WHAT YOU NEED TO DO:
In the records that follow, count the lines where the string "Lemma" appears, and give the count with nothing added.

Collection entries
(* ===== verification/StatsProps.v ===== *)
(** * The statistics count what happened

    A ring holds the last values, a histogram the number of values up to each
    cutoff, and no call of several goroutines on shared timings or counters is
    lost. *)
From S2P Require Import Prelude GoStd Stats.
Open Scope string_scope.
Open Scope list_scope.
Open Scope Z_scope.

(** ** Machine integers *)
Definition cong (a b : Z) : Prop := a mod 2 ^ 64 = b mod 2 ^ 64.
#[export] Instance cong_equiv : Equivalence cong.
Proof. unfold cong. split; [intros x; done|intros x y; done|intros x y z; congruence]. Qed.
#[export] Instance cong_add : Proper (cong ==> cong ==> cong) Z.add.
Proof. unfold cong. intros a b H c d H'. rewrite (Z.add_mod a c), (Z.add_mod b d) by lia. by rewrite H, H'. Qed.
Lemma i64_cong z : cong (i64 z) z.
Proof.
  unfold cong, i64, swrap. change (2 ^ (64 - 1)) with 9223372036854775808. change (2 ^ 64) with 18446744073709551616.
  repeat case_match; rewrite ?Zminus_mod_idemp_l, ?Zplus_mod_idemp_l; Z.div_mod_to_equations; lia.
Qed.
Lemma cong_i64 a b : cong a b -> i64 a = i64 b.
Proof. unfold cong, i64, swrap. by intros ->. Qed.
Lemma i64_id z : in_int64 z -> i64 z = z.
Proof. intros Hz. apply swrap_id; [lia|]. exact Hz. Qed.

TASK RESULT:
3